A chip manufacture machine Photo: VCG



US President Joe Biden's call to manufacture semiconductors in the US to protect its supply chain and revitalize its manufacturing sector, made in a virtual event on Monday, reflects the US' strategic adjustment in further containing China by severing global industry cooperation, Chinese experts said on Wednesday.

Biden's plan also sounded the alarm on China's need to further pursue independent research and development in the chip sector and become self-reliant, experts noted.

"These chips, these wafers… batteries, broadband - it's all infrastructure. We need to build the infrastructure of today and not repair the one of yesterday," Biden said at the event, held to address the global semiconductor shortage that has affected many key industries. 

"The plan I propose will protect our supply chain and revitalize American manufacturing," Biden told the event, where competition with China was highlighted, adding that China was "aggressively planning to reorient and dominate the semiconductor supply chain."

Ma Jihua, a Beijing-based industry analyst, told the Global Times that the Biden administration is adjusting its strategy to boost development of its advanced manufacturing sector to squeeze China out of the global industry and supply chain, as it found that only cracking down on Chinese tech companies couldn't contain China.

With the gradual shift of chip manufacturing to Asia in recent years, the US' share in global chip production dwindled to about 12 percent.

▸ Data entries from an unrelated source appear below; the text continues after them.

(* ===== verification/ServerApi.v ===== *)
(** * The public interface of the server

    The overloads and conveniences of [class Server] and of its handle
    [Server::Peer] in [src/securecnet/lib/server.cpp] and
    [include/securecnet/server.hpp], on top of the operations of [ServerSend.v]
    and [ServerRecv.v].  Every public call that can change the server is a
    constructor of [server_call]; [for_each_peer], which calls a function of the user
    for each peer, is a definition of its own. *)
From S2P Require Import Prelude Result Hoare ByteBuf Config Message Packet Protocol Crypto Stats.
From S2P Require Import Endpoint Socket Client ClientRecv ClientInv ClientProps Server ServerSend.
From S2P Require Import ServerRecv ServerInv ServerProps IoContext Address ClientApi.
#[local] Open Scope Z_scope.

(** ** Construction and destruction *)

(** [Server(config, ctx)], with the server's name as a service of the context;
    [Server(ctx)] has the default configuration. *)
Definition new_server_in (config : ServerConfig) (self : service) (ctx : IoContext)
    : Server * IoContext :=
  (new_server config, register_service self ctx).

(** [~Server] *)
Definition destroy_server `{Ntop, Sodium, Traversal} (self : service) (ctx : option IoContext)
    (w : ServerWorld) : (outcome unit * ServerWorld) * option IoContext :=
  (srv_stop w, unregister_service self <$> ctx).

(** [runtime_status]: the context's runtime when there is one. *)
Definition srv_runtime_status `{Sodium} (ctx : option IoContext) (own : Result) : Result :=
  let rc := match ctx with Some io => io_runtime io | None => own end in
  if negb (ok rc) then rc else crypto_runtime_status.

(** ** Helpers that [server.cpp] repeats

    [server.cpp] has its own copies of two helpers of [client.cpp]; both ends of a
    connection compute the same. *)

Definition srv_prefer_ipv4 (eps : list Endpoint) : option Endpoint :=
  match eps with
  | [] => None
  | front :: _ => match first_ipv4 eps with Some ep => Some ep | None => Some front end
  end.

Lemma srv_prefer_ipv4_agrees eps : srv_prefer_ipv4 eps = prefer_ipv4 eps.
Proof. destruct eps as [|e eps]; [done|]. unfold prefer_ipv4. cbn [srv_prefer_ipv4 head]. by case_match. Qed.

Definition srv_write_transcript (hello : ClientHello) (sh : ServerHello) : io ByteWriter unit :=
  write_u16 NetConfig.ProtocolVersion;;
  write_array NetConfig.KeyExchangePublicKeyBytes (client_public_key hello);;
  write_array NetConfig.ClientNonceBytes (client_nonce hello);;
  write_u8 (if ch_has_retry_token hello then 1 else 0);;
  when (ch_has_retry_token hello) (write_retry_token (ch_retry_token hello));;
  write_u8 (if ch_has_resumption_token hello then 1 else 0);;
  when (ch_has_resumption_token hello) (write_resumption_token (ch_resumption_token hello));;
  write_u64 (server_conn_id sh);;
  write_array NetConfig.KeyExchangePublicKeyBytes (server_public_key sh);;
  write_array NetConfig.ServerNonceBytes (server_nonce sh);;
  write_u8 (if sh_has_resumption_token sh then 1 else 0);;
  when (sh_has_resumption_token sh) (write_resumption_token (sh_resumption_token sh)).

(** The server signs the bytes that the client verifies. *)
Lemma srv_transcript_agrees hello sh w : srv_write_transcript hello sh w = write_transcript hello sh w.
Proof.
  unfold srv_write_transcript, write_transcript, write_optional, when.
  repeat first [rewrite !bind_assoc | apply bind_ext; intros ? ?]; reflexivity.
Qed.

(** ** Sending to a peer *)

Section sending.
Context {HN : Ntop} {HS : Sodium} {HT : Traversal}.

(** [send_payload(peer, data, len)] has [send_payload(endpoint, conn_id, data, len)]
    as [srv_send_payload]; this is the overload with a span. *)
Definition srv_send_payload_span (peer : Peer) (payload : list U8) : io ServerWorld unit :=
  srv_send_payload peer (data_of payload) (zlen payload).

Definition srv_send_message (peer : Peer) (channel : Channel) (type : U8) (data : ptr) (len : U16)
    : io ServerWorld unit :=
  if (0 <? len) && bool_decide (data = None) then fail Errc.InvalidArg "message data is null"
  else
    payload ← lift (bytes_at data len);
    srv_send peer (mkSendOptions channel SendPriority.Normal 0) type payload.

Definition srv_send_on (peer : Peer) (channel : Channel) (type : U8) (payload : list U8)
    : io ServerWorld unit :=
  srv_send peer (mkSendOptions channel SendPriority.Normal 0) type payload.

By contrast, a 2020 report by Boston Consulting Group suggested that China makes 15 percent of the chips used globally, and that is expected to grow to 24 percent in the next 10 years.

"Washington has designated chips as a weapon to contain China's tech rise and also as a key bargaining chip at the negotiating table," Ma said.

The US has elevated the development of the chip industry into a national strategy for political gains. 

Since February, the Biden administration has embarked on a review of key US supply chains, including semiconductors, aiming to make them less reliant on other countries.

However, observers said that the US will be unable to build chip facilities without years of effort due to the difficulty of developing a workforce, the lack of a complete supply chain, and volatile market demand.

As US chipmakers have long focused on the design phase, companies such as Nvidia and Apple have largely outsourced chip production to TSMC and Samsung, and only Intel Corp manufactures chips in the US, Liang Zhenpeng, a senior industry analyst, told the Global Times on Tuesday.

He said that "the US ambition for high-end chip manufacturing sounds an alarm to the Chinese industry, reminding it of the urgency of building a self-reliant, high-end chip manufacturing industry."

Liang urged all domestic industry players to make long-term plans, including the cultivation of talent and capital investment, to pursue breakthroughs in key chip products such as CPUs, GPUs and flash memory.

However, US semiconductor companies will be neither willing nor able to abandon the huge Chinese mainland market, Ma said, noting that profit-seeking US companies will remain "in China, for China."

China accounts for roughly 45 percent of global chip demand each year, industry data showed.